## Brief
Please repeat the records below exactly, from the first line through the line containing "u_escape (Z.lor 55296", and nothing more.
======== Recorded data ========
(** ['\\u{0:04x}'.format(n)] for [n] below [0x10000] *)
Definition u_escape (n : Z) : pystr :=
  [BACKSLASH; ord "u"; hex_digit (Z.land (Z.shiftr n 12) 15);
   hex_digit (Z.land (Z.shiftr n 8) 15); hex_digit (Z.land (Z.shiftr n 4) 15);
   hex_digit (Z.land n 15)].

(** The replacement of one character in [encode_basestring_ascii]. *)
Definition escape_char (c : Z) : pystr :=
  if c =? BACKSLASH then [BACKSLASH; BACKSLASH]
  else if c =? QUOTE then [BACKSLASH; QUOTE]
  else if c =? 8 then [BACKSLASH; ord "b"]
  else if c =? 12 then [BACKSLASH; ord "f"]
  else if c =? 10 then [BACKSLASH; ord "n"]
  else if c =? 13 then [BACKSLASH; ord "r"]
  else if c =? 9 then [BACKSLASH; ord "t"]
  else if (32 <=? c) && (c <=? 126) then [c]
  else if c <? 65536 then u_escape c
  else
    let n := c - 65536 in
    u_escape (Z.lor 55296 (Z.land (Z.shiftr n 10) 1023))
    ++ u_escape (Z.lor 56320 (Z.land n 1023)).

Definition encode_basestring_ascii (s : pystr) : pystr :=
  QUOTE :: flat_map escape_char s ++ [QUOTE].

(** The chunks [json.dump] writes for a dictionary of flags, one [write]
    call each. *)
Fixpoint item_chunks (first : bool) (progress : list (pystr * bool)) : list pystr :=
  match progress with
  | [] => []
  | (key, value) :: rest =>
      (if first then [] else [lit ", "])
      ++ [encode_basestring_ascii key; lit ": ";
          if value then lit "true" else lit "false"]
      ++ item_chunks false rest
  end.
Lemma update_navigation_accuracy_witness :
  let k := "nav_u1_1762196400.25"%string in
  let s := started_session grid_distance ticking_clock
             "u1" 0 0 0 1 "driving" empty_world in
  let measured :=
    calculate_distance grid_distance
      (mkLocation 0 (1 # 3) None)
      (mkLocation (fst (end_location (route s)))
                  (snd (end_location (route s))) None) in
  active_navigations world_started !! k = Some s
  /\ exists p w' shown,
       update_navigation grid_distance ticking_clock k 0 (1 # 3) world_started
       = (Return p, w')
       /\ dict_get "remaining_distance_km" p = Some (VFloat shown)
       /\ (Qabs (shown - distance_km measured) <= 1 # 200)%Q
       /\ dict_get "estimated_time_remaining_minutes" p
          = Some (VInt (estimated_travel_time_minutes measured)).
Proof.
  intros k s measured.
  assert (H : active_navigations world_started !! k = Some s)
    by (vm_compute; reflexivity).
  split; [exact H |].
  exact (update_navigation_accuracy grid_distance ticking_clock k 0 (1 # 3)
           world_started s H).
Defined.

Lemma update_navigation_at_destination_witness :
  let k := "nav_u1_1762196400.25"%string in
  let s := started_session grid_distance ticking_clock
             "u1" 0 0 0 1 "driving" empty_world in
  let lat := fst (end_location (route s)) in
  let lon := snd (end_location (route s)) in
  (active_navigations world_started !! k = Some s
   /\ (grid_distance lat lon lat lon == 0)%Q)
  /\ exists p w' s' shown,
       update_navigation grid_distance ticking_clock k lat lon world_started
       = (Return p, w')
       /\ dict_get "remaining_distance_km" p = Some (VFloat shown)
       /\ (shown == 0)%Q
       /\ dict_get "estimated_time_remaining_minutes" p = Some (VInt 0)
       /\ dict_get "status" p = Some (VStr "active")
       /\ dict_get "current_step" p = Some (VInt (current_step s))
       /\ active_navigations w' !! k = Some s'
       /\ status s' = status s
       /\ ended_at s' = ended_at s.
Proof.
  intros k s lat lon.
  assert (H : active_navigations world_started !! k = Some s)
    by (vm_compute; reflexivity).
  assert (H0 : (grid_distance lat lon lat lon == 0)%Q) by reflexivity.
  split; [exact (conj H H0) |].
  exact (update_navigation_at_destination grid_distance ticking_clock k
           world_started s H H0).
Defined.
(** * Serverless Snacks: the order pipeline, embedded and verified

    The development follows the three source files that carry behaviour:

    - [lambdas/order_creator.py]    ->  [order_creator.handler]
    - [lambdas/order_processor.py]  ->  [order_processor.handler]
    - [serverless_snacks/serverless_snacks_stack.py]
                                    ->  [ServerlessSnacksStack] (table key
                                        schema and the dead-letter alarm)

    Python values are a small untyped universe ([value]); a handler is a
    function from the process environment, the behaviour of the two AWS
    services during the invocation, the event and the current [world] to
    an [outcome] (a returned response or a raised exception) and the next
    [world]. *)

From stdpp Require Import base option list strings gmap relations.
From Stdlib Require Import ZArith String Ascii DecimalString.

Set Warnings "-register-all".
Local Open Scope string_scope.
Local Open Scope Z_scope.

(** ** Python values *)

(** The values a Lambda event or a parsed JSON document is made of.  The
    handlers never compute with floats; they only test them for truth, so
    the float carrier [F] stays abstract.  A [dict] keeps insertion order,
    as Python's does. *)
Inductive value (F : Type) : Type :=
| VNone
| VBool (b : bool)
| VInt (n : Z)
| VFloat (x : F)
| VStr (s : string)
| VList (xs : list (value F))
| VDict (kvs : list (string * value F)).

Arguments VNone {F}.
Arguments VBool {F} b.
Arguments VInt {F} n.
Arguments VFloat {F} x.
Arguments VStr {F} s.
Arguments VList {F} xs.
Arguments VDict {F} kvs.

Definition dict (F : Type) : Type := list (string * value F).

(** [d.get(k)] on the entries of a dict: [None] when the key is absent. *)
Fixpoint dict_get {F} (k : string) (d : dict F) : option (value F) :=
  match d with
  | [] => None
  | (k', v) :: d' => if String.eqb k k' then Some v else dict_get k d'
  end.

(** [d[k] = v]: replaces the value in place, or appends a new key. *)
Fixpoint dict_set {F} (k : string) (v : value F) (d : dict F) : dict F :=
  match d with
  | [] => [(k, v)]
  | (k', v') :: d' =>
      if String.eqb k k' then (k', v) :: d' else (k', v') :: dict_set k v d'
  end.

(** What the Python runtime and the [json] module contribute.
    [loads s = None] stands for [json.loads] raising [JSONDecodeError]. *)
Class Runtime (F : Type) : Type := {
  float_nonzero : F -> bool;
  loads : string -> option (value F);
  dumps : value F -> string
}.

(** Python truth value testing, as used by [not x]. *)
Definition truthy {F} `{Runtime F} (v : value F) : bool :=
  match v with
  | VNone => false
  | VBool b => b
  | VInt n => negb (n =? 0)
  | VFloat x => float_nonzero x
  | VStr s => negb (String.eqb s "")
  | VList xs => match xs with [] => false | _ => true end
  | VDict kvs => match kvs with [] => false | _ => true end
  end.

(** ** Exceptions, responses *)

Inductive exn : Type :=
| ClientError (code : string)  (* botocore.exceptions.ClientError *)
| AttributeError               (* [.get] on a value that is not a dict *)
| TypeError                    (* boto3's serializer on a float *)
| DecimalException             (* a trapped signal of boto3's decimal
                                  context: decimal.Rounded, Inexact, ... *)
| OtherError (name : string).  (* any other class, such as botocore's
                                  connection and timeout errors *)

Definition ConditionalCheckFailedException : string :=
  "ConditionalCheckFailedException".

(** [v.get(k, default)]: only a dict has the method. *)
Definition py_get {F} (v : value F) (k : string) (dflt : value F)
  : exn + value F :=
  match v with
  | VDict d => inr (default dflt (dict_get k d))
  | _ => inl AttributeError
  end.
========
## Solution to the problem
(** ['\\u{0:04x}'.format(n)] for [n] below [0x10000] *)
Definition u_escape (n : Z) : pystr :=
  [BACKSLASH; ord "u"; hex_digit (Z.land (Z.shiftr n 12) 15);
   hex_digit (Z.land (Z.shiftr n 8) 15); hex_digit (Z.land (Z.shiftr n 4) 15);
   hex_digit (Z.land n 15)].

(** The replacement of one character in [encode_basestring_ascii]. *)
Definition escape_char (c : Z) : pystr :=
  if c =? BACKSLASH then [BACKSLASH; BACKSLASH]
  else if c =? QUOTE then [BACKSLASH; QUOTE]
  else if c =? 8 then [BACKSLASH; ord "b"]
  else if c =? 12 then [BACKSLASH; ord "f"]
  else if c =? 10 then [BACKSLASH; ord "n"]
  else if c =? 13 then [BACKSLASH; ord "r"]
  else if c =? 9 then [BACKSLASH; ord "t"]
  else if (32 <=? c) && (c <=? 126) then [c]
  else if c <? 65536 then u_escape c
  else
    let n := c - 65536 in
    u_escape (Z.lor 55296 (Z.land (Z.shiftr n 10) 1023))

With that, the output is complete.